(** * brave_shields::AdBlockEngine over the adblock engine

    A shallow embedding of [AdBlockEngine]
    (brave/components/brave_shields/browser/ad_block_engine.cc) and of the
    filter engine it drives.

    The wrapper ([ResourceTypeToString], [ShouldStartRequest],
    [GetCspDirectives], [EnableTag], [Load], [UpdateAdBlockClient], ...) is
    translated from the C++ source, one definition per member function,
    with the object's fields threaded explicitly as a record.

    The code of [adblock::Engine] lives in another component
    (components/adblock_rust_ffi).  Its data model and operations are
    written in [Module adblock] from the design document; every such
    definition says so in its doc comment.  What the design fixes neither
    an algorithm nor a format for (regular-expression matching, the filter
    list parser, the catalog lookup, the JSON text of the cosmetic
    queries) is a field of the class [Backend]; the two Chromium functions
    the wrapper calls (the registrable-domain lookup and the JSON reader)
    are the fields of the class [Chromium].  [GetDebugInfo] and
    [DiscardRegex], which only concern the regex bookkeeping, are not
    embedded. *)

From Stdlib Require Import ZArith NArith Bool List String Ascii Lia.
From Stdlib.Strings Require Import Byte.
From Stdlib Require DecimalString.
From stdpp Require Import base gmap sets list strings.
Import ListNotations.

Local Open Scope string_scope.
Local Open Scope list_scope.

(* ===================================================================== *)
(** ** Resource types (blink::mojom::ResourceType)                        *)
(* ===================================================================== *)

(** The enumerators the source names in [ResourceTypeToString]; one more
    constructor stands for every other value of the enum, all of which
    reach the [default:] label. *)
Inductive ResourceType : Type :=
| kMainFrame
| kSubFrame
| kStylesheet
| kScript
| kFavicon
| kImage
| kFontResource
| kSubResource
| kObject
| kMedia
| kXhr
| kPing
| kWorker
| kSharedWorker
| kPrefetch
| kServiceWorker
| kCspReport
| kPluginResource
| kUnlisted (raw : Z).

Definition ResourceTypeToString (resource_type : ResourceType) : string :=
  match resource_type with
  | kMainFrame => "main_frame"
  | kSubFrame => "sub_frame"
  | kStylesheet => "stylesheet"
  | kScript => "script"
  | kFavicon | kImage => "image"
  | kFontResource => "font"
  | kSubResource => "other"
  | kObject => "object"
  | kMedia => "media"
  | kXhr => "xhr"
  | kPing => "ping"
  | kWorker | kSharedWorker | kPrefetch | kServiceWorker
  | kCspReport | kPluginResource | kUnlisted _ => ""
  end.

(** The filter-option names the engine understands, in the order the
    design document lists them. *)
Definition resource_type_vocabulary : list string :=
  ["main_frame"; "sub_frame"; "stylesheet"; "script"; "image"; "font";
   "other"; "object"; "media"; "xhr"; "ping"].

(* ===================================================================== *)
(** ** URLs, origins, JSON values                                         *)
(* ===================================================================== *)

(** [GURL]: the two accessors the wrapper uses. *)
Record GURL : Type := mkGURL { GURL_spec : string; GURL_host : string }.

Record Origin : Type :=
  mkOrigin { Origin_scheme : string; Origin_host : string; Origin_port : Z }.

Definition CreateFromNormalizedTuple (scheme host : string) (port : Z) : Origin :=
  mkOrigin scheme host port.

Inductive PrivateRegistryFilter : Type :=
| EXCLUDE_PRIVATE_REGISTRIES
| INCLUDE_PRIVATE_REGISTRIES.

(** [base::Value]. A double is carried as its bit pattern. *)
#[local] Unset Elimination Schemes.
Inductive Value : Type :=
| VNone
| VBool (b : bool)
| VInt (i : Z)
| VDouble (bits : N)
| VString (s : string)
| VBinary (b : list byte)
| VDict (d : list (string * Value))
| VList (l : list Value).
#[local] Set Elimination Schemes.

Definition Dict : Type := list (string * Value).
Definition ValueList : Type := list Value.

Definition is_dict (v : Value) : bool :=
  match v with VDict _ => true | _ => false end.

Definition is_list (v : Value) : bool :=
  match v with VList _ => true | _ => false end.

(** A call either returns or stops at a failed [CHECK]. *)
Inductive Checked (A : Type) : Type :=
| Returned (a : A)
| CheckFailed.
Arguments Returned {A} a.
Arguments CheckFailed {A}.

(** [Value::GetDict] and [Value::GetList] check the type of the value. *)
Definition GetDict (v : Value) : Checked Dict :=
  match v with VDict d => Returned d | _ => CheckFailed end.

PROBLEM TO WORK ON: Return every line of the material above exactly.

TASK RESPONSE:
(** * brave_shields::AdBlockEngine over the adblock engine

    A shallow embedding of [AdBlockEngine]
    (brave/components/brave_shields/browser/ad_block_engine.cc) and of the
    filter engine it drives.

    The wrapper ([ResourceTypeToString], [ShouldStartRequest],
    [GetCspDirectives], [EnableTag], [Load], [UpdateAdBlockClient], ...) is
    translated from the C++ source, one definition per member function,
    with the object's fields threaded explicitly as a record.

    The code of [adblock::Engine] lives in another component
    (components/adblock_rust_ffi).  Its data model and operations are
    written in [Module adblock] from the design document; every such
    definition says so in its doc comment.  What the design fixes neither
    an algorithm nor a format for (regular-expression matching, the filter
    list parser, the catalog lookup, the JSON text of the cosmetic
    queries) is a field of the class [Backend]; the two Chromium functions
    the wrapper calls (the registrable-domain lookup and the JSON reader)
    are the fields of the class [Chromium].  [GetDebugInfo] and
    [DiscardRegex], which only concern the regex bookkeeping, are not
    embedded. *)

From Stdlib Require Import ZArith NArith Bool List String Ascii Lia.
From Stdlib.Strings Require Import Byte.
From Stdlib Require DecimalString.
From stdpp Require Import base gmap sets list strings.
Import ListNotations.

Local Open Scope string_scope.
Local Open Scope list_scope.

(* ===================================================================== *)
(** ** Resource types (blink::mojom::ResourceType)                        *)
(* ===================================================================== *)

(** The enumerators the source names in [ResourceTypeToString]; one more
    constructor stands for every other value of the enum, all of which
    reach the [default:] label. *)
Inductive ResourceType : Type :=
| kMainFrame
| kSubFrame
| kStylesheet
| kScript
| kFavicon
| kImage
| kFontResource
| kSubResource
| kObject
| kMedia
| kXhr
| kPing
| kWorker
| kSharedWorker
| kPrefetch
| kServiceWorker
| kCspReport
| kPluginResource
| kUnlisted (raw : Z).

Definition ResourceTypeToString (resource_type : ResourceType) : string :=
  match resource_type with
  | kMainFrame => "main_frame"
  | kSubFrame => "sub_frame"
  | kStylesheet => "stylesheet"
  | kScript => "script"
  | kFavicon | kImage => "image"
  | kFontResource => "font"
  | kSubResource => "other"
  | kObject => "object"
  | kMedia => "media"
  | kXhr => "xhr"
  | kPing => "ping"
  | kWorker | kSharedWorker | kPrefetch | kServiceWorker
  | kCspReport | kPluginResource | kUnlisted _ => ""
  end.

(** The filter-option names the engine understands, in the order the
    design document lists them. *)
Definition resource_type_vocabulary : list string :=
  ["main_frame"; "sub_frame"; "stylesheet"; "script"; "image"; "font";
   "other"; "object"; "media"; "xhr"; "ping"].

(* ===================================================================== *)
(** ** URLs, origins, JSON values                                         *)
(* ===================================================================== *)

(** [GURL]: the two accessors the wrapper uses. *)
Record GURL : Type := mkGURL { GURL_spec : string; GURL_host : string }.

Record Origin : Type :=
  mkOrigin { Origin_scheme : string; Origin_host : string; Origin_port : Z }.

Definition CreateFromNormalizedTuple (scheme host : string) (port : Z) : Origin :=
  mkOrigin scheme host port.

Inductive PrivateRegistryFilter : Type :=
| EXCLUDE_PRIVATE_REGISTRIES
| INCLUDE_PRIVATE_REGISTRIES.

(** [base::Value]. A double is carried as its bit pattern. *)
#[local] Unset Elimination Schemes.
Inductive Value : Type :=
| VNone
| VBool (b : bool)
| VInt (i : Z)
| VDouble (bits : N)
| VString (s : string)
| VBinary (b : list byte)
| VDict (d : list (string * Value))
| VList (l : list Value).
#[local] Set Elimination Schemes.

Definition Dict : Type := list (string * Value).
Definition ValueList : Type := list Value.

Definition is_dict (v : Value) : bool :=
  match v with VDict _ => true | _ => false end.

Definition is_list (v : Value) : bool :=
  match v with VList _ => true | _ => false end.

(** A call either returns or stops at a failed [CHECK]. *)
Inductive Checked (A : Type) : Type :=
| Returned (a : A)
| CheckFailed.
Arguments Returned {A} a.
Arguments CheckFailed {A}.

(** [Value::GetDict] and [Value::GetList] check the type of the value. *)
Definition GetDict (v : Value) : Checked Dict :=
  match v with VDict d => Returned d | _ => CheckFailed end.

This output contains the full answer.